Human-in-the-loop in machine learning: What is it and how does it work?

Arne Wolfewicz
Levity
Published in
4 min readSep 24, 2020

Introduction

Most machine learning models rely on data that has been prepared by humans. But the interaction between humans and machines doesn’t stop there — the most powerful systems are set up such that they allow both sides to interact continuously through a mechanism commonly referred to as “Human in the loop” (HITL).

We think that the term is a bit off-putting as it implies that the machine is calling the shots over humans — the opposite is true. However, this is not to fight but the attempt to clarify what this concept is all about and how you can use it to your advantage.

Bad term, good concept: Defining HITL

AI models don’t make predictions with 100% confidence as their “understanding” of data is largely based on statistics, which lacks the concept of absolute certainty as humans use it in practice. To account for this inherent uncertainty, some AI systems allow humans to directly interact with it.

As a consequence of this interaction (feedback), the machine keeps adjusting its “view of the world”. This works much like you would teach a child when it points at a cat saying “woof woof” — through repeated feedback (“No, that’s a cat”), the child will learn to connect the pieces.

With these two key terms in our books, we can formally define the concept:

HITL refers to systems that allow humans to give direct feedback to a model for predictions below a certain level of confidence.

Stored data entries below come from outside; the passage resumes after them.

(** ** The catalog: lemmas

    The lookup key of an entry and what entries with one key must agree on. *)
Section catalog.
Definition key (e : DefinitionIndexEntry) : DefinitionFormat * string := (de_format e, de_definition_id e).
Definition content (e : DefinitionIndexEntry) : string * string * option Z * IdEncoding * list string :=
  (de_internal_id e, de_ecu_id e, de_internal_id_address e, de_internal_id_encoding e, de_parents e).
(** The first entry with a key. *)
Definition first (k : DefinitionFormat * string) (es : list DefinitionIndexEntry) : option DefinitionIndexEntry :=
  List.find (fun e => bool_decide (key e = k)) es.
Definition agree (es : list DefinitionIndexEntry) : Prop :=
  forall e e', e ∈ es -> e' ∈ es -> key e = key e' -> content e = content e'.
(** An entry the catalog takes: an identifier, a source, and parents that are
    non-empty words. *)
Definition valid (e : DefinitionIndexEntry) : Prop :=
  de_definition_id e <> ""%string /\ de_source e <> ""%string
  /\ Forall (fun p => p <> ""%string /\ HasWhitespace p = false) (de_parents e).

Lemma bad_parent_iff p : bad_parent p = false <-> p <> ""%string /\ HasWhitespace p = false.
Proof. unfold bad_parent. by rewrite orb_false_iff, String.eqb_neq. Qed.
Lemma Validate_iff e : Validate e = Ok tt <-> valid e.
Proof.
  unfold Validate, valid. destruct (String.eqb_spec (de_definition_id e) ""); [split; [discriminate|tauto]|].
  destruct (String.eqb_spec (de_source e) ""); [split; [discriminate|tauto]|].
  destruct (existsb _ _) eqn:E.
  - split; [discriminate|]. intros (_ & _ & HF). apply existsb_exists in E as (p & Hp & Hb). apply list_elem_of_In in Hp.
    rewrite Forall_forall in HF. specialize (HF p Hp). apply bad_parent_iff in HF. congruence.
  - split; [|done]. intros _. split_and!; [done..|]. apply Forall_forall. intros p Hp. apply bad_parent_iff.
    destruct (bad_parent p) eqn:Hb; [|done].
    exfalso. apply (Bool.eq_true_false_abs (existsb bad_parent (de_parents e))); [|done].
    apply existsb_exists. exists p. split; [by apply list_elem_of_In|done].
Qed.
Lemma HasSameLookupKey_key c e : HasSameLookupKey c e = bool_decide (key c = key e).
Proof.
  unfold HasSameLookupKey, key. destruct (String.eqb_spec (de_definition_id c) (de_definition_id e)) as [E|E].
  - rewrite E, andb_true_r. apply bool_decide_ext. split; [by intros ->|congruence].
  - rewrite andb_false_r. symmetry. apply bool_decide_eq_false_2. congruence.
Qed.
Lemma HasSameContent_iff c e : HasSameContent c e = true <-> content c = content e.
Proof.
  unfold HasSameContent, HasSameIdentity, content. rewrite !andb_true_iff, !bool_decide_eq_true, !String.eqb_eq.
  split; [by intros [[[[-> ->] ->] ->] ->]|by intros [=]].
Qed.
Lemma find_first c k : List.find (fun e => HasSameLookupKey e c) k = first (key c) k.
Proof. apply find_ext. intros e. apply HasSameLookupKey_key. Qed.
Lemma first_app k es es' : first k (es ++ es') = match first k es with Some e => Some e | None => first k es' end.
Proof. unfold first. induction es as [|e es IH]; cbn; [done|]. by case_bool_decide. Qed.
Lemma first_Some k es e : first k es = Some e -> e ∈ es /\ key e = k.
Proof. intros [Hin Hk]%find_some. split; [by apply list_elem_of_In|by apply bool_decide_eq_true in Hk]. Qed.
Lemma first_None k es : first k es = None <-> k ∉ (key <$> es).
Proof.
  unfold first. rewrite find_None_Forall, Forall_forall, list_elem_of_fmap. split.
  - intros H (e & -> & He). specialize (H e He). cbn in H. by rewrite bool_decide_eq_true_2 in H.
  - intros H e He. apply bool_decide_eq_false_2. intros <-. apply H. by exists e.
Qed.
(** Dropping a repeated key changes no first entry. *)
Lemma first_skip k acc e es : first (key e) acc <> None -> first k (acc ++ e :: es) = first k (acc ++ es).
Proof.
  intros H. rewrite !first_app. destruct (first k acc) eqn:E; [done|]. unfold first at 1. cbn.
  case_bool_decide as Hk; [|done]. by rewrite Hk in H.
Qed.
Lemma canonical_spec es acc cs :
  NoDup (key <$> acc) -> canonical es acc = Ok cs ->
  Forall valid es /\ NoDup (key <$> cs) /\ (forall k, first k cs = first k (acc ++ es))
  /\ Forall (fun e => exists a, first (key e) (acc ++ es) = Some a /\ content a = content e) es.
Proof.
  revert acc. induction es as [|e es IH]; intros acc Hnd; cbn [canonical].
  { intros [= ->]. rewrite app_nil_r. by split_and!; try constructor. }
  intros ([] & Hv%Validate_iff & H)%result_bind_Ok. rewrite find_first in H.
  destruct (first (key e) acc) as [a|] eqn:Ea.
  - destruct (HasSameContent a e) eqn:Hc; cbn [negb] in H; [|done]. apply HasSameContent_iff in Hc.
    destruct (IH acc Hnd H) as (HF & Hnd' & Hf & Hag). split_and!; [by constructor|done| |].
    + intros k. by rewrite Hf, first_skip by (by rewrite Ea).
    + constructor; [exists a; by rewrite first_app, Ea|].
      eapply Forall_impl; [exact Hag|]. intros e' (a' & Hf' & Hc'). exists a'. by rewrite first_skip by (by rewrite Ea).
  - destruct (IH (acc ++ [e])) as (HF & Hnd' & Hf & Hag); [|done|].
    + rewrite fmap_app. apply NoDup_app. split_and!; [done| |by apply NoDup_singleton].
      intros k Hk ->%list_elem_of_singleton. by apply first_None in Ea.
    + rewrite <- app_assoc in Hf, Hag. split_and!; [by constructor|done|done|].
      constructor; [|done]. exists e. rewrite first_app, Ea. split; [|done]. unfold first. cbn.
      by rewrite bool_decide_eq_true_2.
Qed.
Lemma canonical_accepts es acc : Forall valid es -> agree (acc ++ es) -> exists cs, canonical es acc = Ok cs.
Proof.
  revert acc. induction es as [|e es IH]; intros acc Hv Ha; cbn [canonical]; [by eexists|].
  apply Forall_cons in Hv as [He Hv]. apply Validate_iff in He. rewrite He. cbn [result_bind]. rewrite find_first.
  destruct (first (key e) acc) as [a|] eqn:Ea.
  - apply first_Some in Ea as [Hin Hk].
    assert (HasSameContent a e = true) as -> by (apply HasSameContent_iff, Ha; [set_solver..|done]).
    apply IH; [done|]. intros x y Hx Hy. apply Ha; set_solver.
  - apply IH; [done|]. by rewrite <- app_assoc.
Qed.
Lemma Find_first c f id : Find c f id = match first (f, id) (entries_ c) with
  | Some e => Ok e | None => Fail kInvalidConfig ("definition ID not found: '" +:+ id +:+ "'") end.
Proof.
  unfold Find, first. erewrite find_ext; [done|]. intros e. cbn. unfold key.
  destruct (String.eqb_spec (de_definition_id e) id) as [->|E].
  - rewrite andb_true_r. apply bool_decide_ext. split; [by intros ->|congruence].
  - rewrite andb_false_r. symmetry. apply bool_decide_eq_false_2. congruence.
Qed.
End catalog.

In practice, you need to determine what level of confidence is acceptable for the process: If it is ok to have wrong predictions “slipping through”, you can set a rather low threshold — which, in turn, requires much less manual intervention through human labor. In other cases, you want to be sure that the system only records “correct” predictions.

“Why can’t we just use better algorithms to achieve higher confidence?”

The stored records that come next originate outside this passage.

(* ===== verification/Numeric.v ===== *)
(** * Numeric: comparisons, rounding and casts of [double]

    What the calibration code uses of [double] beyond the expression evaluator's
    arithmetic: [<] and [==], [std::round], [std::lerp], [std::abs], the casts to and
    from 64-bit integers and through [float], and [std::to_chars] in fixed notation;
    with a binary64 instance on the same floating-point specification. *)
From Stdlib Require Import SpecFloat.
From S2P Require Import Prelude.
From S2P Require Import Expression.

(** [a > b] is [flt b a]; [to_float_bits] is the bit pattern of the value cast to
    [float], [of_float_bits] the value of a [float]'s bit pattern. *)
Class Numeric `{Double} := {
  flt : double -> double -> bool;
  feq : double -> double -> bool;
  quiet_NaN : double;
  fabs : double -> double;
  fround : double -> double;
  flerp : double -> double -> double -> double;
  of_Z : Z -> double;
  to_Z : double -> Z;
  of_float_bits : Z -> double;
  to_float_bits : double -> Z;
  float_max : double;
  to_chars_fixed : double -> list ascii
}.
(** What the code relies on: a finite number rounded and found inside the range of a
    storage width is cast to an integer of that range; nothing is below itself. *)
Class NumericSpec `{Numeric} : Prop := {
  to_Z_unsigned : forall b v, b ∈ [8; 16; 24; 32] -> isfinite v = true ->
    flt (fround v) zero = false -> flt (of_Z (2 ^ b - 1)) (fround v) = false -> 0 <= to_Z (fround v) < 2 ^ b;
  to_Z_signed : forall b v, b ∈ [8; 16; 24; 32] -> isfinite v = true ->
    flt (fround v) (fopp (of_Z (2 ^ (b - 1)))) = false -> flt (of_Z (2 ^ (b - 1) - 1)) (fround v) = false ->
    - 2 ^ (b - 1) <= to_Z (fround v) < 2 ^ (b - 1);
  flt_irrefl : forall v, flt v v = false
}.

(** ** The binary64 instance *)
Section binary64.
Definition signed_mantissa (s : bool) (m : positive) : Z := if s then Z.neg m else Z.pos m.
(** A finite number as mantissa and exponent. *)
Definition sf_parts (x : spec_float) : Z * Z :=
  match x with S754_finite s m e => (signed_mantissa s m, e) | _ => (0, 0) end.
(** [m * 2 ^ e < m' * 2 ^ e'], the exponents aligned. *)
Definition parts_lt (x y : Z * Z) : bool :=
  let e := Z.min x.2 y.2 in x.1 * 2 ^ (x.2 - e) <? y.1 * 2 ^ (y.2 - e).
Definition sf_lt (x y : spec_float) : bool :=
  match x, y with
  | S754_nan, _ | _, S754_nan => false
  | S754_infinity s, S754_infinity s' => s && negb s'
  | S754_infinity s, _ => s
  | _, S754_infinity s => negb s
  | _, _ => parts_lt (sf_parts x) (sf_parts y)
  end.
Definition digits (m : positive) : Z := Z.log2 (Z.pos m) + 1.
(** An integer as a number, its mantissa shifted up to the full precision. *)
Definition sf_integer (s : bool) (z : Z) : spec_float :=
  match z with
  | Zpos p =>
      let j := kPrec - digits p in
      if 0 <=? j then S754_finite s (Z.to_pos (Z.shiftl (Z.pos p) j)) (- j) else S754_finite s p 0
  | _ => S754_zero s
  end.
Definition sf_round (x : spec_float) : spec_float :=
  match x with
  | S754_finite s m e =>
      if 0 <=? e then x else sf_integer s ((2 * Z.pos m + 2 ^ (- e)) / 2 ^ (1 - e))
  | _ => x
  end.
Definition sf_trunc (x : spec_float) : Z :=
  match x with
  | S754_finite s m e =>
      let q := if 0 <=? e then Z.pos m * 2 ^ e else Z.pos m / 2 ^ (- e) in if s then - q else q
  | _ => 0
  end.
Definition sf_of_Z (z : Z) : spec_float := binary_normalize kPrec kEmax z 0 false.
Definition sf_lerp (a b t : spec_float) : spec_float :=
  let le x y := negb (sf_lt y x) in
  let zero := S754_zero false in
  let one := sf_of_Z 1 in
  if (le a zero && le zero b) || (le zero a && le b zero) then
    SFadd kPrec kEmax (SFmul kPrec kEmax t b) (SFmul kPrec kEmax (SFsub kPrec kEmax one t) a)
  else if SFeqb t one then b
  else
    let x := SFadd kPrec kEmax a (SFmul kPrec kEmax t (SFsub kPrec kEmax b a)) in
    if Bool.eqb (sf_lt one t) (sf_lt a b) then (if sf_lt b x then x else b) else (if sf_lt x b then x else b).
Definition sf_of_float_bits (bits : Z) : spec_float :=
  let s := Z.testbit bits 31 in
  let e := bits / 8388608 mod 256 in
  let f := bits mod 8388608 in
  if e =? 255 then (if f =? 0 then S754_infinity s else S754_nan)
  else if e =? 0 then binary_normalize kPrec kEmax (if s then - f else f) (-149) s
  else binary_normalize kPrec kEmax (let m := f + 8388608 in if s then - m else m) (e - 150) s.
Definition sf_to_float_bits (x : spec_float) : Z :=
  let sign (s : bool) := if s then 2147483648 else 0 in
  match (match x with S754_finite s m e => binary_normalize 24 128 (signed_mantissa s m) e s | _ => x end) with
  | S754_zero s => sign s
  | S754_infinity s => sign s + 255 * 8388608
  | S754_nan => 2143289344
  | S754_finite s m e =>
      if Z.pos m <? 8388608 then sign s + Z.pos m else sign s + (e + 150) * 8388608 + (Z.pos m - 8388608)
  end.
(** Decimal digits of a natural number. *)
Fixpoint dec_digits (fuel : nat) (z : Z) (acc : list ascii) : list ascii :=
  match fuel with
  | O => acc
  | S fuel =>
      let acc := ascii_of_N (Z.to_N (z mod 10 + 48)) :: acc in
      if z / 10 =? 0 then acc else dec_digits fuel (z / 10) acc
  end.
Definition dec (z : Z) : list ascii := dec_digits (Z.to_nat (Z.log2 z) + 1) z [].
(** [q / 10 ^ k] with [k] digits after the point. *)
Definition fixed_text (s : bool) (q : Z) (k : nat) : list ascii :=
  let scale := 10 ^ Z.of_nat k in
  let fraction := dec (q mod scale) in
  (if s then ["-"%char] else []) ++ dec (q / scale)
  ++ (match k with O => [] | _ => "."%char :: replicate (k - length fraction) "0"%char ++ fraction end).
(** The fewest digits after the point that read back as the number. *)
Fixpoint shortest (fuel : nat) (s : bool) (m : positive) (e : Z) (k : nat) : list ascii :=
  let q := if 0 <=? e then Z.pos m * 2 ^ e * 10 ^ Z.of_nat k
           else (2 * Z.pos m * 10 ^ Z.of_nat k + 2 ^ (- e)) / 2 ^ (1 - e) in
  match fuel with
  | O => fixed_text s q k
  | S fuel =>
      if SFeqb (decimal s q (- Z.of_nat k)) (S754_finite s m e) then fixed_text s q k else shortest fuel s m e (S k)
  end.
Definition sf_to_chars (x : spec_float) : list ascii :=
  match x with
  | S754_zero s => fixed_text s 0 0
  | S754_infinity s => (if s then ["-"%char] else []) ++ ["i"; "n"; "f"]%char
  | S754_nan => ["n"; "a"; "n"]%char
  | S754_finite s m e => shortest 1100 s m e 0
  end.
#[export] Instance binary64_numeric : Numeric := {|
  flt := sf_lt : double -> double -> bool;
  feq := SFeqb : double -> double -> bool;
  quiet_NaN := S754_nan : double;
  fabs := SFabs : double -> double;
  fround := sf_round : double -> double;
  flerp := sf_lerp : double -> double -> double -> double;
  of_Z := sf_of_Z : Z -> double;
  to_Z := sf_trunc : double -> Z;
  of_float_bits := sf_of_float_bits : Z -> double;
  to_float_bits := sf_to_float_bits : double -> Z;
  float_max := binary_normalize kPrec kEmax 16777215 104 false : double;
  to_chars_fixed := sf_to_chars : double -> list ascii
|}.
End binary64.

(** ** The instance keeps its promises *)
Section binary64_numeric_spec.
(** [x] is a number and [k], an integer with its exponent at most 0, is not above (below) it. *)
Definition numeric (x : spec_float) : bool := match x with S754_zero _ | S754_finite _ _ _ => true | _ => false end.
Lemma pow_split a b : 0 <= a -> 0 <= b -> 2 ^ (a + b) = 2 ^ a * 2 ^ b.
Proof. intros. by apply Z.pow_add_r. Qed.
Lemma parts_ge m e K j : 0 <= j -> parts_lt (m, e) (K * 2 ^ j, - j) = false ->
  if 0 <=? e then K <= m * 2 ^ e else K * 2 ^ (- e) <= m.
Proof.
  intros Hj. unfold parts_lt. cbn [fst snd]. intros Hlt%Z.ltb_ge. destruct (Z.leb_spec 0 e).
  - rewrite Z.min_r, Z.sub_diag in Hlt by lia. replace (e - - j) with (e + j) in Hlt by lia.
    rewrite pow_split in Hlt by lia. pose proof (Z.pow_pos_nonneg 2 j). nia.
  - set (e0 := Z.min e (- j)) in *. replace (- j - e0) with ((- e0) - j) in Hlt by lia.
    rewrite <- Z.mul_assoc, <- pow_split in Hlt by lia. replace (j + (- e0 - j)) with ((- e) + (e - e0)) in Hlt by lia.
    rewrite pow_split in Hlt by lia. pose proof (Z.pow_pos_nonneg 2 (e - e0)). nia.
Qed.
Lemma parts_le m e K j : 0 <= j -> parts_lt (K * 2 ^ j, - j) (m, e) = false ->
  if 0 <=? e then m * 2 ^ e <= K else m <= K * 2 ^ (- e).
Proof.
  intros Hj. unfold parts_lt. cbn [fst snd]. intros Hlt%Z.ltb_ge. destruct (Z.leb_spec 0 e).
  - rewrite Z.min_l, Z.sub_diag in Hlt by lia. replace (e - - j) with (e + j) in Hlt by lia.
    rewrite pow_split in Hlt by lia. pose proof (Z.pow_pos_nonneg 2 j). nia.
  - set (e0 := Z.min (- j) e) in *. replace (- j - e0) with ((- e0) - j) in Hlt by lia.
    rewrite <- Z.mul_assoc, <- pow_split in Hlt by lia. replace (j + (- e0 - j)) with ((- e) + (e - e0)) in Hlt by lia.
    rewrite pow_split in Hlt by lia. pose proof (Z.pow_pos_nonneg 2 (e - e0)). nia.
Qed.
Lemma trunc_between x lo hi j k :
  numeric x = true -> 0 <= j -> 0 <= k -> lo <= 0 <= hi ->
  parts_lt (sf_parts x) (lo * 2 ^ j, - j) = false -> parts_lt (hi * 2 ^ k, - k) (sf_parts x) = false ->
  lo <= sf_trunc x <= hi.
Proof.
  intros Hx Hj Hk Hr Hlo Hhi. destruct x as [s|s| |s m e]; try done.
  apply parts_ge in Hlo; [|done]. apply parts_le in Hhi; [|done]. cbn [sf_trunc]. unfold signed_mantissa in *.
  destruct (Z.leb_spec 0 e); [destruct s; lia|]. pose proof (Z.pow_pos_nonneg 2 (- e)).
  pose proof (Z.div_pos (Z.pos m) (2 ^ (- e))).
  destruct s; [|split; [lia|apply Z.div_le_upper_bound; nia]].
  assert (Z.pos m / 2 ^ (- e) <= - lo) by (apply Z.div_le_upper_bound; nia). lia.
Qed.
Lemma sf_lt_numeric x y : numeric x = true -> numeric y = true -> sf_lt x y = parts_lt (sf_parts x) (sf_parts y).
Proof. by destruct x, y. Qed.
Lemma numeric_round v : isfinite v = true -> numeric (sf_round v) = true.
Proof.
  destruct v as [s|s| |s m e]; try done. cbn [sf_round]. intros _. case_match; [done|].
  unfold sf_integer. by repeat case_match.
Qed.
Lemma bound_parts b : b ∈ [8; 16; 24; 32] ->
  (numeric (sf_of_Z (2 ^ b - 1)) = true /\ sf_parts (sf_of_Z (2 ^ b - 1)) = ((2 ^ b - 1) * 2 ^ (53 - b), - (53 - b)))
  /\ (numeric (sf_of_Z (2 ^ (b - 1) - 1)) = true
      /\ sf_parts (sf_of_Z (2 ^ (b - 1) - 1)) = ((2 ^ (b - 1) - 1) * 2 ^ (54 - b), - (54 - b)))
  /\ (numeric (SFopp (sf_of_Z (2 ^ (b - 1)))) = true
      /\ sf_parts (SFopp (sf_of_Z (2 ^ (b - 1)))) = (- 2 ^ (b - 1) * 2 ^ (53 - b), - (53 - b))).
Proof.
  rewrite !elem_of_cons. intros [-> | [-> | [-> | [-> | []%not_elem_of_nil]]]]; vm_compute; split_and!; reflexivity.
Qed.
Lemma binary64_numeric_spec : NumericSpec.
Proof.
  constructor; cbn [flt of_Z to_Z fround binary64_numeric zero fopp binary64 isfinite].
  - intros b v Hb Hv Hlo Hhi. destruct (bound_parts b Hb) as ((Nu & Pu) & _). apply numeric_round in Hv.
    assert (0 < b <= 32) by (rewrite !elem_of_cons in Hb; set_solver by lia).
    rewrite sf_lt_numeric in Hlo, Hhi by done. rewrite Pu in Hhi. cbn [sf_parts] in Hlo.
    pose proof (Z.pow_pos_nonneg 2 b). change (0, 0) with (0 * 2 ^ 0, - 0) in Hlo.
    enough (0 <= sf_trunc (sf_round v) <= 2 ^ b - 1) by lia. eapply trunc_between; [done|..|exact Hlo|exact Hhi]; lia.
  - intros b v Hb Hv Hlo Hhi. destruct (bound_parts b Hb) as (_ & (Nu & Pu) & (Nl & Pl)). apply numeric_round in Hv.
    assert (0 < b <= 32) by (rewrite !elem_of_cons in Hb; set_solver by lia).
    rewrite sf_lt_numeric in Hlo, Hhi by done. rewrite Pu in Hhi. rewrite Pl in Hlo.
    pose proof (Z.pow_pos_nonneg 2 (b - 1)).
    enough (- 2 ^ (b - 1) <= sf_trunc (sf_round v) <= 2 ^ (b - 1) - 1) by lia.
    eapply trunc_between; [done|..|exact Hlo|exact Hhi]; lia.
  - intros v. unfold sf_lt. destruct v as [s|s| |s m e]; cbn; try done; [by destruct s|].
    unfold parts_lt. apply Z.ltb_irrefl.
Qed.
End binary64_numeric_spec.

The field of AI has seen great technological advances over the past year. However, it seems as if nothing beats a simple equation: More training data = better performance. The fundamental problem of this is that training data is hard to get by as it requires human expertise. And while there are many public datasets available, they generally don’t exist for your specific problems. Hence, they have to be created.

In order not to spend 3 years building a dataset, it is possible to already start training a model and using it sooner. In many cases, this already leads to considerable productivity gains.

Humans and machines, hand in hand

Human-in-the-loop aims to achieve what neither a human being nor a machine can achieve on their own. When a machine isn’t able to solve a problem, humans need to step in and intervene. This process results in the creation of a continuous feedback loop. With constant feedback, the algorithm learns and produces better results every time.

Typically, there are two machine learning algorithms where you can integrate HITL approaches. These include supervised and unsupervised learning.

In supervised learning, experts use labeled data sets to train algorithms to produce appropriate functions. These can then help to map new examples. Doing this will allow the algorithm to correctly determine functions for unlabeled data.

In unsupervised learning, unlabeled datasets are fed to the algorithms. Thus, they need to learn on their own to find a structure in the unlabeled data and memorize it accordingly. This falls under the human-in-the-loop deep learning approach.

Importance of HILT in ML

Improving the accuracy of rare datasets

As stated above, conventional machine learning models need a large number of labeled data points to produce accurate results. So, in instances where there is a lack of data, machine learning models are not very useful.

For example, if you look for specific information in a language that is only spoken by a few thousand people, the machine learning algorithm may not find any examples to learn from. So, a HITL approach helps to ensure the accuracy of rare data sets.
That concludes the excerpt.